UPDATED 07:00 EDT / JUNE 22 2020

CLOUD

HashiCorp launches new multicloud automation platform after $5.1B valuation

HashiCorp Inc., the infrastructure automation startup that received a $5.1 billion valuation in March, early today launched a new flagship product designed to make it more practical for enterprises to build multicloud environments.

San Francisco-based HashiCorp provides a set of open-source tools for managing cloud infrastructure. They were downloaded millions of times last year and are used by enterprises to deploy applications, maintain them, handle networking and perform security tasks.

The new HashiCorp Cloud Platform announced today at its HashiCorp. Digital event makes the company’s tools available as managed services so customers can use them more easily. The launch is not entirely unexpected. Armon Dadgar, HashiCorp’s co-founder, hinted in an interview (below) on SiliconANGLE Media’s theCUBE studio last year that the startup was thinking about launching a managed solution. 

“The irony of HashiCorp is we’re a cloud infrastructure company but we sell desktop software,” Dadgar told theCUBE host John Furrier. “There’s an obvious disconnect there. How do we right that and say: People want to consume this stuff as a service, how do we meet them where they are?”

The idea behind HashiCorp Cloud Platform is to create a unified infrastructure automation layer spanning Amazon Web Services, Microsoft Corp.’s Azure and Google Cloud. Customers will have the ability to centrally manage resources across these three clouds using HashiCorp’s tools through a common set of application programming interfaces. There’s also a virtual network that will make it possible to directly connect workloads on different clouds. 

Initially, however, the HashiCorp Cloud Platform includes just a single service that for now only supports AWS: a managed version of Consul. Consul is HashiCorp’s network management tool for configuring and monitoring network connections. Customers can use the managed version, called HCP Consul, to handle connections between their AWS workloads well as between AWS and other clouds or private data centers.

HCP Consul comes pre-packaged, which is also the strategy the startup plans to take with the other tools it will add to the HashiCorp Cloud Platform in the future. HCP Consul comes with default security settings set by the startup’s engineers that ensure features such as encryption are properly set up. After the initial deployment, HashiCorp  also handles key maintenance tasks in the customer’s environment.

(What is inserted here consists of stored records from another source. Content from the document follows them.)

(* ===== verification/Prelude.v ===== *)
(** * A verification library for AgnostOS

    AgnostOS is a UEFI kernel for one x86_64 processor, written in Rust.  Its
    boot sequence leaves firmware services, takes ownership of physical memory,
    builds page tables and programs the interrupt controllers; then one loop,
    the shell, polls the keyboard and the mouse, runs cooperative tasks and
    draws on the framebuffer.  This library models that code as Rocq functions
    and proves what each part promises to the others.

    ** How the code is modelled

    Rust integers are [Z] at their width: unchecked arithmetic, indexing,
    [unwrap] and [assert!] are functions to [outcome], whose [Panic] is the
    checked build's panic and the release build's wrap; a theorem that yields
    [Ok] therefore holds of both.  [Result] is [outcome]'s [Ok] and [Err].  A
    method over [&mut self], or over a static behind a lock, is an [M S E A]:
    it returns its outcome with the state that it leaves, after an error as
    well.  Fixed arrays are lists of their length.  Memory that the code
    reaches through pointers (heap chunks, pixels, task stacks) is
    byte-addressed: a function from addresses to bytes.

    Code of other crates is a parameter with its documented behaviour: the
    ring buffers ([RingBuffer], [RingBufferLaws] in Ports), the page-table
    mappers ([Mapper] in Paging, with [MapperLaws] for the tables that boot builds
    and [DeviceMapperLaws] for those in use), the scancode decoder
    ([Decoder] in Keyboard), the glyphs ([font_ok] in Graphics), the devices
    behind the ports ([Devices] in Ports), the firmware's answers ([Firmware] in
    Boot), the printing of the processor's stack frame ([ExceptionFrame] in
    Faults), the compiler's parsing and printing of token streams
    (ProfileMacro, ProfiledModule).  Each has an instance that the witnesses
    compute with.

    ** The files and the code they model

    - Prelude, Globals, Text: machine integers, outcomes, arrays, memory; the
      constants of src/globals.rs; strings and number formatting.
    - Memory: src/memory.rs, the map of physical memory ([MemoryMapSnapshot]).
    - Frame: src/frame.rs, the frame allocator ([FrameAllocator]).
    - Heap: src/allocator/mod.rs, the free-list allocator over raw memory and
      [initialize_heap], which composes Memory and Frame.
    - Paging: src/paging.rs, virtual ranges, the frames of the page tables,
      [map_page], [map_device_page], [unmap_page], [initialize].
    - Context, Task: src/task/, the assembly block of the context switch on a
      small machine (not what the compiler puts around it), and the scheduler.
    - Timer: src/timer/mod.rs, ticks, uptime and sleeping.
    - Graphics: src/graphics/ and src/color/, pixels, shapes, text, scrolling.
    - Ports, Keyboard, Mouse: port I/O, the queues between handlers and shell,
      src/keyboard/mod.rs and src/mouse/mod.rs with the PS/2 protocol.
    - Interrupts: src/interrupts/, tables, PIC, PIT, IRQ handlers.  Segments:
      src/interrupts/gdt.rs, the segment descriptors and registers.
    - Cpu: src/platform/mod.rs, the interrupt flag and halting.
    - Commands: src/commands/, parser, completion, help, dispatch.
    - Console: src/console/mod.rs, definitions only; its theorems are in
      Terminal (printing), LineEditor (editing and history) and Output (the
      cursor block, the history listing, the output of fatal exceptions).
    - Shell: src/shell/mod.rs and the reports of meminfo and taskinfo: the loop
      over the state of all the parts; its theorems are in Pointer (the mouse),
      Session (the keys), Loop (any number of iterations) and Idle (the decision
      to halt, instruction by instruction).
    - Faults: the exception handlers of src/interrupts/handlers.rs and the panic
      handler of src/main.rs.  Emergency: nothing that the shell does takes the
      framebuffer from the emergency writer.
    - Smoke: src/input_smoke.rs, src/timer_smoke.rs and src/fault_smoke.rs with
      their hooks, and the reader on the host.  Compat: src/uefi_compat.rs.
    - Profiling: src/profiling.rs, definitions; CallTree has its theorems.
    - ProfileMacro, ProfiledModule: profile-macro/src/lib.rs, the transformation
      of token streams and the attribute around it; ProfileItems says what the
      transformation makes of items.
    - Boot: src/boot.rs with src/uefi_graphics/mod.rs, the startup sequence over
      the statics of all the parts.  Errors: how its errors are printed.
      Startup: when it cannot panic.  Kernel: main, from boot to the shell.
    - Tests: the unit tests of all the files and tests/graphics_integration.rs,
      translated and run on the model.

    ** What the theorems show

    - Ownership of memory: reserving changes the kind of exactly the reserved
      bytes and keeps the map sorted and disjoint; no frame is handed out twice
      or while it is free, for any sequence of operations; the heap region is
      usable memory that nothing else hands out; blocks of the heap never
      overlap, stay inside it and keep their contents; [alloc] is first fit and
      [dealloc] of an aligned pointer ordered insertion with merging; the boot page tables map what
      they should, with the right permissions, and nothing else; a successful
      boot composes these: heap, free frames, framebuffer, image and stack are
      disjoint, and mapped as they are owned.
    - The whole program: from a successful boot on, no interleaving of keys,
      mouse bytes, ticks and tasks makes the shell panic within a run of bounded
      cost (Loop, Kernel; the bound is below), and at every point an exception can be reported (Emergency, Faults); a boot that
      fails goes back to the firmware or prints its message, and it panics only
      on a machine that was booted before, or whose firmware reports a map that
      is not of disjoint whole pages in order, memory above 2^52, or a graphics
      mode without a framebuffer (Startup).
    - Sleeping: the processor never halts while input waits, wherever the
      interrupts arrive between its instructions (Idle).
    - Tasks: the assembly of a context switch and back restores the registers
      that it saves and goes on at the word on top of the stack, which is the
      return address only if the compiler pushed nothing before; the scheduler is
      round robin (no ready task waits longer than one turn of the others),
      its handles never name a later task, and its states follow one lifecycle.
    - Devices: the segment registers end on the descriptors that [install] loads
      when it first runs, and running it again faults;
      the PIC, PIT and PS/2 set-up follow their protocols, an IRQ is
      acknowledged at the controllers it came from, the queues are first in,
      first out, refuse a push only when they are full and count what they
      refuse, and mouse bytes are decoded as
      packets after any noise.
    - Screen: printed text refines a terminal of character cells, pixel for
      pixel; the line editor refines a zipper with a history; every key keeps
      the console and the shell's line in step without a panic; the pointer and
      the cursor block leave no trace; lines are drawn as the ideal line
      rounds; a framebuffer that is accepted is well formed; every exception
      ends in its report, pixel for pixel, and cannot fail; a panic is reported
      unless the panicking code holds the console.
    - Profiler: a profiled program leaves the exact number of calls of every
      call path, and the dump is the table of the calls so far, inside open calls
      too; the macro puts its guards into exactly the functions that are not
      exempt and leaves the other tokens alone, whatever the nesting, ends on every source, reads back the paths
      that it writes, and gives every module a file of its own.
    - Test builds: the host reads back from the debug console exactly what the
      kernel saw.

    ** Fuel and bounds

    Loops that are not structural take fuel, and a theorem shows that it is
    enough: [heap_fuel] is one round per possible chunk of the region (Heap);
    the line loop takes one round per pixel of the longer side (Graphics); a
    child search takes at most [NODE_CAPACITY] rounds (Profiling); the search
    for module declarations takes at most as many rounds as the source has
    tokens (ProfileMacro); the polling loops have the limits of the code.
    Theorems on the console bound what is printed by 2^40 characters (2^38 for
    a run of the loop, counted by [run_cost] in Loop: 64 for each task run and
    each report of dropped input, 16 and the command's output for each key, and
    nothing for an iteration without these) and the screen by 2^32
    pixels a side, so that no counter can overflow; the mouse needs a screen of
    20 to 2^30 pixels a side.  The expansion of a module takes as much fuel as
    its source has tokens (ProfiledModule).

    ** Not modelled

    How the firmware's protocols are found and opened: their results are
    arguments of the boot sequence.  The TLB flushes: single instructions without
    an effect on what is modelled.  The x86_64 crate's mapper, descriptor table
    and processor instructions, the ring buffer, the decoder of scancodes and the
    glyphs are interfaces with the laws of their documentation.  Locks and
    atomics: one processor, and handlers touch only the queues and the tick
    counter, which are explicit where a loop reads them ([arrive] in Shell,
    [Arrival] in Loop, [machine_step] in Idle, the interrupts of Timer); the
    console's lock appears where it decides an outcome, in the panic handler.
    The heap behind the strings and vectors of the shell: how much they allocate
    is the standard library's, and here they do not fail.  The
    linked-list-allocator feature (a third-party crate).  Two tests that read the
    size of a type or run another crate's decoder alone.  The module declarations
    of src/lib.rs and the accessors of the newtypes of src/graphics/pixel.rs,
    which are the fields of the records.

    ** This file

    Machine integers, outcomes, state passing, arrays and byte-addressed
    memory, with their lemmas and tactics. *)

From stdpp Require Export base decidable option list numbers gmap.
From stdpp Require Export list_numbers.
From stdpp Require Export sorting.
From Stdlib Require Export ZArith Lia.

“Upgrades, backups, monitoring, and scaling are all handled in the background by the engineering teams that build and maintain the core products,” Mitchell Hashimoto, HashiCorp’s other co-founder, wrote in a blog post today. “Operational issues can be resolved efficiently since logs, telemetry, and debug information are all readily available to HashiCorp operators.”

One of the goals behind the HashiCorp Cloud Platform is to reduce the time it takes the large enterprise customers to get up and running with the startup’s tools. Another is to make these tools more accessible for smaller companies. The product has a pay-as-you-go pricing model that, Hashimoto wrote, aims to reduce upfront costs.

Making its tools more accessible in a managed form could help HashiCorp expand its addressable market and drive more recurring revenue. That, in turn, may put the startup in a better position to capture the growing enterprise spending on automation tools Dadgar noted during his appearance on theCUBE last year.  

“It’s not managing one simple app anymore, there’s a ton of complexity in managing the multicloud, multiplatform nature of it, so I think there’s a lot more investment in management tooling and process to make that sane,” Dadgar said.

HCP Consul is currently in alpha test mode. A managed version of Vault, HashiCorp’s tool for storing cybersecurity-related data as passwords and security certificates, is the next tool that will land in the HashiCorp Cloud Platform. The startup also offers Terraform, for configuring infrastructure, and Nomad, a cluster and application scheduler, both of which will be added to to the platform as well. 

HashiCorp announced the new cloud platform at its virtual HashiCorp Digital event today.